# [WHAT THE EXERCISE ASKS]
The lines from the top of the records below through the one containing "match windowConfigIpcChannel with" are to be transcribed exactly, and nothing else is to be added.

# [EXTRACTED RECORDS]
(** [s.split(sep)] for a separator of one character. *)
Fixpoint split (sep : Ascii.ascii) (s : string) : list string :=
  match s with
  | EmptyString => [EmptyString]
  | String c rest =>
      if Ascii.eqb c sep then EmptyString :: split sep rest
      else match split sep rest with
           | piece :: pieces => String c piece :: pieces
           | [] => [String c EmptyString]
           end
  end.

(** [parseArgv(key)]; the arguments of the process, [process.argv], are
    handed in as [argv]. *)
Fixpoint parseArgv (argv : list string) (key : string) : option string :=
  match argv with
  | [] => None
  | arg :: rest =>
      if (indexOf arg ("--" +:+ key +:+ "=") =? 0)%Z then
        split "="%char arg !! 1%nat
      else parseArgv rest key
  end.

(** [try { body } catch (error) { handler }] *)
Definition tryCatch {A : Type} (body : M A) (handler : string -> M A) : M A :=
  λ w, match body w with
       | (Throw error, w') => handler error w'
       | done => done
       end.

(** An [async] function called at once, up to its first [await]: it
    answers with a promise, rejected if the body throws before awaiting. *)
Definition async (body : M unit) : M PromiseId :=
  newPromise (λ _, body).

(** [`${error}`] for an error made by [new Error(message)]. *)
Definition errorToString (message : string) : string :=
  "Error: " +:+ message.

(** [resolveConfiguration], up to the [await] of the main side's answer. *)
Definition resolveConfiguration (argv : list string) : M PromiseId :=
  async (
    let windowConfigIpcChannel := parseArgv argv "vscode-window-config" in
    match windowConfigIpcChannel with
    | Some channel =>
        if falsy channel then
          throw "Preload: did not find expected vscode-window-config in renderer process arguments list."
        else
          tryCatch
            (ok ← validateIPC channel;
             if (ok : bool) then
               (* Resolve configuration from electron-main *)
               electron.ipcRenderer.invoke channel [];; mret tt
             else mret tt)
            (λ error,
               throw ("Preload: unable to fetch vscode-window-config: "
                      +:+ errorToString error))
    | None =>
        throw "Preload: did not find expected vscode-window-config in renderer process arguments list."
    end).

(** The message of the error thrown when the channel is missing. *)
Definition noWindowConfig : string :=
  "Preload: did not find expected vscode-window-config in renderer process arguments list.".


(** What [resolveShellEnv] resolves to:
    [{ ...process.env, ...shellEnv, ...userEnv }]. *)
Definition shellEnvResult (env shellEnv userEnv : Env) : Env :=
  userEnv ∪ (shellEnv ∪ env).


(** ** Driving the exposed surface *)






Definition channelOf (c : IpcCall) : string :=
  match c with
  | Send channel _ | PostMessage channel _ _ | Invoke channel _
  | On channel _ | Once channel _ | RemoveListener channel _ => channel
  end.

(** Everything that reached the transport is on a ['vscode:'] channel and
    every listener on the node process listens for ['uncaughtException']. *)
Definition allowListed (w : World) : Prop :=
  Forall (λ c, String.prefix "vscode:" (channelOf c) = true) (ipcCalls w)
  ∧ Forall (λ tl, tl.1 = "uncaughtException") (processListeners w).

(** Whether a character occurs in a string. *)
Fixpoint occurs (c : Ascii.ascii) (s : string) : bool :=
  match s with
  | EmptyString => false
  | String c' rest => Ascii.eqb c' c || occurs c rest
  end.

End PreloadStartup.

(* ===================================================================== *)
(** * Notions used to state further properties of the policy *)
(* ===================================================================== *)

Module PolicyNotions.

(** A kind the extension can run as somewhere: [ui] or [workspace] when it
    is installed remotely, [web] when it is installed locally. *)
Definition usable (isInstalledLocally isInstalledRemotely : bool)
    (kind : ExtensionKind) : bool :=
  (bool_decide (kind = "ui") || bool_decide (kind = "workspace"))
    && isInstalledRemotely
  || bool_decide (kind = "web") && isInstalledLocally.

(** The three kinds the policy looks at. *)
Definition knownKinds : list ExtensionKind := ["ui"; "workspace"; "web"].

End PolicyNotions.

(* ===================================================================== *)
(** * Properties of the placement policy *)
(* ===================================================================== *)

Section PolicyFacts.

Import ExtensionService PolicySpec.

Implicit Types (l r : bool) (p : ExtensionRunningPreference.t).
Implicit Types (k : ExtensionKind) (kinds : list ExtensionKind).
Implicit Types (st : Locals).

Local Ltac crush_kind :=
  repeat case_bool_decide; subst; try discriminate; try congruence.

(** One iteration either returns the verdict of a deciding kind or goes on
    with the kind's deferred candidate pushed and the last-resort flag
    raised. *)
Lemma loopBody_spec l r p k st :
  loopBody l r p k st =
    if immediate l r p k then Return (verdict k)
    else Continue (mkLocals (result st ++ deferredBy l r p k)
                            (canRunRemotely st || lastResortBy r p k)).
Proof.
  destruct st as [res crr].
  unfold loopBody, ifUi, ifWorkspace, ifWeb, immediate, verdict,
    deferredBy, lastResortBy, prefers, push, andThen.
  destruct l, r, p; crush_kind; cbn;
    rewrite ?app_nil_r, ?orb_false_r, ?orb_true_r; reflexivity.
Qed.

(** The whole loop: the first deciding kind returns; without one, all
    deferred candidates are collected in order. *)
Lemma forOf_spec l r p kinds st :
  forOf l r p kinds st =
    match List.find (immediate l r p) kinds with
    | Some k => Return (verdict k)
    | None =>
        Continue (mkLocals
                    (result st ++ flat_map (deferredBy l r p) kinds)
                    (canRunRemotely st || existsb (lastResortBy r p) kinds))
    end.
Proof.
  revert st. induction kinds as [|k kinds IH]; intros st; cbn.
  - rewrite app_nil_r, orb_false_r. by destruct st.
  - rewrite loopBody_spec. destruct (immediate l r p k); cbn; [done|].
    rewrite IH. destruct (List.find _ kinds); [done|]. cbn.
    by rewrite <- app_assoc, orb_assoc.
Qed.

Lemma pickRunningLocation_spec kinds l r p :
  pickRunningLocation kinds l r p =
    match List.find (immediate l r p) kinds with
    | Some k => verdict k
    | None => firstCandidate l r p kinds
    end.
Proof.
  unfold pickRunningLocation. rewrite forOf_spec.
  destruct (List.find _ kinds); [done|].
  unfold afterLoop, firstCandidate, candidates, push. cbn.
  destruct (existsb _ kinds); cbn; by rewrite ?app_nil_r.
Qed.

(** No kind of a list decides at once exactly when the search for the
    first deciding kind comes back empty. *)
Lemma find_immediate_none l r p kinds :
  (∀ k, k ∈ kinds → immediate l r p k = false) →
  List.find (immediate l r p) kinds = None.
Proof.
  induction kinds as [|k kinds IH]; intros Hno; cbn; [done|].
  rewrite (Hno k) by set_solver. apply IH. intros k' Hk'. apply Hno. set_solver.
Qed.

(** A deciding kind in the list means some kind decides first. *)
Lemma find_immediate_some l r p kinds k :
  k ∈ kinds → immediate l r p k = true →
  ∃ k', List.find (immediate l r p) kinds = Some k'
        ∧ immediate l r p k' = true.
Proof.
  induction kinds as [|k0 kinds IH]; intros Hin Hk; [set_solver|]. cbn.
  destruct (immediate l r p k0) eqn:E0; [by eauto|].
  apply IH; [|done]. apply elem_of_cons in Hin as [->|]; [congruence|done].
Qed.

Lemma bool_decide_elem_of_cons (x k0 : ExtensionKind) kinds :
  bool_decide (x ∈ k0 :: kinds)
  = bool_decide (k0 = x) || bool_decide (x ∈ kinds).
Proof.
  destruct (decide (k0 = x)) as [->|Hne].
  - rewrite (bool_decide_eq_true_2 (x ∈ x :: kinds))
      by apply list_elem_of_here.
    by rewrite (bool_decide_eq_true_2 (x = x)).
  - rewrite (bool_decide_eq_false_2 (k0 = x)) by done. cbn.
    apply bool_decide_ext. rewrite elem_of_cons.
    split; [intros [Heq|Hin]; [congruence|done] | by right].
Qed.

(** C1. When no kind of the list triggers an immediate return, the policy
    returns the first deferred candidate in kind order ([Remote] deferred
    by workspace/remote under preference [Local], [LocalWebWorker] deferred
    by web/local under preference [Remote]), with the single last-resort
    [Remote] of ui/remote kinds coming after all of them, and [None] when
    there is no candidate at all. *)
Theorem pickRunningLocation_first_deferred kinds l r p :
  (∀ k, k ∈ kinds → immediate l r p k = false) →
  pickRunningLocation kinds l r p = firstCandidate l r p kinds.
Proof.
  intros Hno. rewrite pickRunningLocation_spec.
  by rewrite find_immediate_none.
Qed.

Lemma pickRunningLocation_first_deferred_witness :
  (∀ k, k ∈ ["ui"; "workspace"; "web"] →
        immediate false true ExtensionRunningPreference.Local k = false)
  ∧ pickRunningLocation ["ui"; "workspace"; "web"] false true
      ExtensionRunningPreference.Local
    = firstCandidate false true ExtensionRunningPreference.Local
        ["ui"; "workspace"; "web"].
Proof.
  assert (H : ∀ k, k ∈ ["ui"; "workspace"; "web"] →
            immediate false true ExtensionRunningPreference.Local k = false).
  { intros k Hk. repeat (apply elem_of_cons in Hk as [->|Hk]);
      [reflexivity..|by apply elem_of_nil in Hk]. }
  split; [exact H|].
  exact (pickRunningLocation_first_deferred _ _ _ _ H).
Defined.

(** The claim that a list containing [workspace], installed remotely, with
    preference [None] always yields [Remote] fails: an earlier [web] kind
    installed locally decides first. *)
Lemma workspace_not_always_remote :
  ("workspace" ∈ ["web"; "workspace"])
  ∧ pickRunningLocation ["web"; "workspace"] true true
      ExtensionRunningPreference.None
    = ExtensionRunningLocation.LocalWebWorker
  ∧ pickRunningLocation ["web"; "workspace"] true true
      ExtensionRunningPreference.None
    ≠ ExtensionRunningLocation.Remote.
Proof.
  split; [apply list_elem_of_further, list_elem_of_here|].
  split; [reflexivity|discriminate].
Qed.

(** C2 (amended). With the extension installed remotely and preference
    [None] or [Remote], the loop returns [Remote] on the spot when it
    reaches a [workspace] kind; a list yields [Remote] whatever follows its
    first [workspace] kind, except that under preference [None] a [web]
    kind installed locally that comes before it decides first and yields
    [LocalWebWorker]. *)
Theorem workspace_remote_unless_web_first pre post l p :
  "workspace" ∉ pre →
  p ≠ ExtensionRunningPreference.Local →
  (∀ st, loopBody l true p "workspace" st
         = Return ExtensionRunningLocation.Remote)
  ∧ pickRunningLocation (pre ++ "workspace" :: post) l true p =
      if bool_decide (p = ExtensionRunningPreference.None) && l
         && bool_decide ("web" ∈ pre)
      then ExtensionRunningLocation.LocalWebWorker
      else ExtensionRunningLocation.Remote.
Proof.
  intros Hpre Hp. split.
  { intros st. rewrite loopBody_spec. by destruct l, p. }
  rewrite pickRunningLocation_spec.
  assert (∃ k, List.find (immediate l true p) (pre ++ "workspace" :: post)
               = Some k
             ∧ verdict k =
                 if bool_decide (p = ExtensionRunningPreference.None) && l
                    && bool_decide ("web" ∈ pre)
                 then ExtensionRunningLocation.LocalWebWorker
                 else ExtensionRunningLocation.Remote) as (k & -> & ->);
    [|done].
  induction pre as [|k0 pre IH]; cbn.
  - exists "workspace". destruct l, p; done.
  - apply not_elem_of_cons in Hpre as [Hk0 Hpre].
    destruct (immediate l true p k0) eqn:E0.
    + exists k0. split; [done|]. rewrite bool_decide_elem_of_cons.
      unfold immediate, prefers in E0. unfold verdict.
      destruct l, p; crush_kind; done.
    + destruct (IH Hpre) as (k & Hfind & Hk). exists k. split; [done|].
      rewrite Hk, bool_decide_elem_of_cons.
      unfold immediate, prefers in E0.
      destruct l, p; crush_kind; done.
Qed.

Lemma workspace_remote_unless_web_first_witness :
  ("workspace" ∉ ["ui"; "web"])
  ∧ ExtensionRunningPreference.Remote ≠ ExtensionRunningPreference.Local
  ∧ pickRunningLocation (["ui"; "web"] ++ "workspace" :: ["web"]) true true
      ExtensionRunningPreference.Remote
    = ExtensionRunningLocation.Remote.
Proof.
  assert (H1 : "workspace" ∉ ["ui"; "web"]).
  { intros Hin. repeat (apply elem_of_cons in Hin as [Hin|Hin]);
      [discriminate..|by apply elem_of_nil in Hin]. }
  assert (H2 : ExtensionRunningPreference.Remote
               ≠ ExtensionRunningPreference.Local) by discriminate.
  split; [exact H1|]. split; [exact H2|].
  exact (proj2 (workspace_remote_unless_web_first ["ui"; "web"] ["web"] true
                  ExtensionRunningPreference.Remote H1 H2)).
Defined.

# [REPLY]
(** [s.split(sep)] for a separator of one character. *)
Fixpoint split (sep : Ascii.ascii) (s : string) : list string :=
  match s with
  | EmptyString => [EmptyString]
  | String c rest =>
      if Ascii.eqb c sep then EmptyString :: split sep rest
      else match split sep rest with
           | piece :: pieces => String c piece :: pieces
           | [] => [String c EmptyString]
           end
  end.

(** [parseArgv(key)]; the arguments of the process, [process.argv], are
    handed in as [argv]. *)
Fixpoint parseArgv (argv : list string) (key : string) : option string :=
  match argv with
  | [] => None
  | arg :: rest =>
      if (indexOf arg ("--" +:+ key +:+ "=") =? 0)%Z then
        split "="%char arg !! 1%nat
      else parseArgv rest key
  end.

(** [try { body } catch (error) { handler }] *)
Definition tryCatch {A : Type} (body : M A) (handler : string -> M A) : M A :=
  λ w, match body w with
       | (Throw error, w') => handler error w'
       | done => done
       end.

(** An [async] function called at once, up to its first [await]: it
    answers with a promise, rejected if the body throws before awaiting. *)
Definition async (body : M unit) : M PromiseId :=
  newPromise (λ _, body).

(** [`${error}`] for an error made by [new Error(message)]. *)
Definition errorToString (message : string) : string :=
  "Error: " +:+ message.

(** [resolveConfiguration], up to the [await] of the main side's answer. *)
Definition resolveConfiguration (argv : list string) : M PromiseId :=
  async (
    let windowConfigIpcChannel := parseArgv argv "vscode-window-config" in
    match windowConfigIpcChannel with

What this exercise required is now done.